We find ways, in short, to represent ourselves as crowds -- through the very medium of our crowd-iness.
But we're reinventing applause, too, for a world where there are, technically, no hands. We clap for each others' updates on Facebook. We share. We link. We retweet and reblog the good stuff to amplify the noise it makes. We friend and follow and plus-1 and plus-K and recommend and endorse and mention and (sometimes even, still) blogroll, understanding that bigger audiences -- networked audiences -- can be their own kind of thunderous reward. We find new ways to express our enthusiasms, to communicate our desires, to encode our emotions for transmission. Our methods are serendipitous and also driven, always, by the subtle dynamics of the crowd. We clap because we're expected to. We clap because we're compelled to. We clap because something is totally awesome. We clap because we're generous and selfish and compliant and excitable and human.
This is the story of how people clapped when all they had, for the most part, was hands -- of how we liked things before we Liked things.
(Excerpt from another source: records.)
Lemma tables_same w w' ss : tables w' = tables w → tables_ok w ss → tables_ok w' ss.
Proof.
  unfold tables. intros [= Es Ea En] T. assert (∀ e, lookup_entry w' e = lookup_entry w e) as El.
  { intros e. unfold lookup_entry, subscribers_of. by rewrite Es. }
  split; [| |apply T].
  - intros e ms h. rewrite El, Ea. apply T.
  - intros s. rewrite El, Ea, En. apply T.
Qed.
Lemma release_tables h w : tables (release h w) = tables w.
Proof. unfold release. by case_match. Qed.
Lemma acquire_tables h w : tables (snd (acquire h w)) = tables w.
Proof. unfold acquire. by repeat case_match. Qed.
Lemma answer_drop_tables h w : tables (answer_drop h w) = tables w.
Proof. unfold answer_drop. by repeat case_match. Qed.
Lemma answer_send_tables h m w : tables (snd (answer_send h m w)) = tables w.
Proof. unfold answer_send. by repeat case_match. Qed.
Lemma sink_try_send_tables s msg w : tables (snd (sink_try_send s msg w)) = tables w.
Proof. unfold sink_try_send. by repeat case_match. Qed.
Lemma sink_send_tables s msg w r w' : sink_send s msg w = Some (r, w') → tables w' = tables w.
Proof.
  unfold sink_send. pose proof (sink_try_send_tables s msg w) as E.
  destruct (sink_try_send s msg w) as [[|[]] w1]; cbn in E; intros; congruence.
Qed.
Lemma pending_drop_tables p w : tables (pending_drop p w) = tables w.
Proof. unfold pending_drop. by rewrite release_tables, answer_drop_tables. Qed.
Lemma reject_tables p err w w' : reject p err w = Ok (Some w') → tables w' = tables w.
Proof.
  unfold reject. destruct (MethodResponse.subscription_error _ _) as [rp|]; [|done]. cbn.
  destruct (sink_send _ _ _) as [[r w1]|] eqn:Es; [|done]. apply sink_send_tables in Es.
  pose proof (answer_send_tables (ps_subscribe p) rp w1) as Ea.
  destruct (answer_send _ _ _) as [ok w2]; cbn in Ea. intros [= <-].
  by rewrite release_tables, Ea.
Qed.
Lemma accept_tables p w r w' : accept p w = Some (r, w') →
  match r with
  | Err _ => tables w' = tables w
  | Ok sink => ∃ w0, tables w0 = tables w ∧ accept_insert p w0 = (sink, w')
  end.
Proof.
  unfold accept. destruct (accept_response p) as [rp|];
    [|intros [= <- <-]; apply pending_drop_tables].
  destruct (sink_send _ _ _) as [[[[]|[]] w1]|] eqn:Es; try done; apply sink_send_tables in Es.
  - pose proof (answer_send_tables (ps_subscribe p) rp w1) as Ea.
    destruct (answer_send _ _ _) as [[] w2]; cbn in Ea.
    + case_match; intros [= <- <-]; [|by rewrite release_tables, Ea].
      exists w2. split; [congruence|done].
    + intros [= <- <-]. by rewrite release_tables, Ea.
  - intros [= <- <-]. by rewrite pending_drop_tables.
Qed.
Lemma sub_send_tables s msg w r w' : sub_send s msg w = Ok (Some (r, w')) → tables w' = tables w.
Proof.
  unfold sub_send. case_match; [by intros; simplify_eq|]. destruct (sub_json s msg); [|done]. cbn.
  intros [= E]. by eapply sink_send_tables.
Qed.
Lemma sub_try_send_tables s msg w r w' : sub_try_send s msg w = Ok (r, w') → tables w' = tables w.
Proof.
  unfold sub_try_send. case_match; [by intros; simplify_eq|]. destruct (sub_json s msg); [|done]. cbn.
  intros [= E]. pose proof (sink_try_send_tables (ss_inner s) t w) as E'. by rewrite E in E'.
Qed.

Lemma active_spec s w : is_active_subscription s w = true ↔ ss_unsubscribe s ∈ sw_active w.
Proof.
  unfold is_active_subscription, is_unsubscribed. rewrite negb_true_iff, bool_decide_eq_false.
  destruct (decide (ss_unsubscribe s ∈ sw_active w)); naive_solver.
Qed.

(** After the drop of a sink no entry is left that is its own. *)
Lemma sub_drop_inactive ss s last w : tables_ok w ss → s ∈ ss →
  tables_ok (sub_drop s last w) ss ∧ ss_unsubscribe s ∉ sw_active (sub_drop s last w).
Proof.
  intros T Hs. unfold sub_drop.
  assert (∀ w1, tables_ok w1 ss ∧ ss_unsubscribe s ∉ sw_active w1 →
    tables_ok (if last then release (ss_permit s) w1 else w1) ss ∧
    ss_unsubscribe s ∉ sw_active (if last then release (ss_permit s) w1 else w1)) as Hlast.
  { intros w1 [T1 Hn]. destruct last; [|done]. pose proof (release_tables (ss_permit s) w1) as E.
    split; [by eapply tables_same|]. injection E as _ -> _. done. }
  apply Hlast. destruct (is_active_subscription s w) eqn:Ea.
  - split; [by apply remove_subscriber_ok|]. apply active_spec in Ea.
    destruct (tok_sink _ _ T s Hs) as [_ Hl]. specialize (Hl Ea).
    unfold lookup_entry, entry in Hl; cbn in Hl. unfold remove_subscriber. rewrite Hl. cbn. set_solver.
  - split; [done|]. by rewrite <-active_spec, Ea.
Qed.

Lemma tables_ok_shrink w ss1 s ss2 : tables_ok w (ss1 ++ s :: ss2) →
  ss_unsubscribe s ∉ sw_active w → tables_ok w (ss1 ++ ss2).
Proof.
  intros T Hn. split.
  - intros e ms h Hl. destruct (tok_entry _ _ T _ _ _ Hl) as (Ha & s' & Hs & E & Ee).
    split; [done|]. exists s'. split; [|done]. subst h.
    apply elem_of_app in Hs as [|[->|]%elem_of_cons]; [..|apply elem_of_app; by right];
      [apply elem_of_app; by left|done].
  - intros s' Hs. apply T. rewrite elem_of_app in *. rewrite elem_of_cons. naive_solver.
  - eapply sublist_NoDup; [apply T|]. rewrite !fmap_app, fmap_cons.
    apply sublist_app; [done|]. by apply sublist_cons.
Qed.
Applause, participatory and observational at the same time, was an early form of mass media, connecting people to each other and to their leaders, instantly and visually and, of course, audibly. It was public sentiment analysis, revealing the affinities and desires of networked people. It was the qualified self giving way to the quantified crowd.
It was big data before data got big.
'This Is How You Gauge the People'
Scholars aren't quite sure about the origins of applause. What they do know is that clapping is very old, and very common, and very tenacious -- "a remarkably stable facet of human culture." Babies do it, seemingly instinctually. The Bible makes many mentions of applause - as acclamation, and as celebration. ("And they proclaimed him king and anointed him, and they clapped their hands and said, 'Long live the king!'")
But clapping was formalized -- in Western culture, at least -- in the theater. "Plaudits" (the word comes from the Latin "to strike," and also "to explode") were the common way of ending a play. At the close of the performance, the chief actor would yell, "Valete et plaudite!" ("Goodbye and applause!") -- thus signaling to the audience, in the subtle manner preferred by centuries of thespians, that it was time to give praise. And thus turning himself into, ostensibly, one of the world's first human applause signs.
Roman mosaic of choregos
and actors, from the House of the Tragic Poet, Pompeii (Wikimedia Commons)
As theater and politics merged -- particularly as the Roman Republic gave way to the Roman Empire -- applause became a way for leaders to interact directly (and also, of course, completely indirectly) with their citizens. One of the chief methods politicians used to evaluate their standing with the people was by gauging the greetings they got when they entered the arena. (Cicero's letters seem to take for granted the fact that "the feelings of the Roman people are best shown in the theater.") Leaders became astute human applause-o-meters, reading the volume -- and the speed, and the rhythm, and the length -- of the crowd's claps for clues about their political fortunes.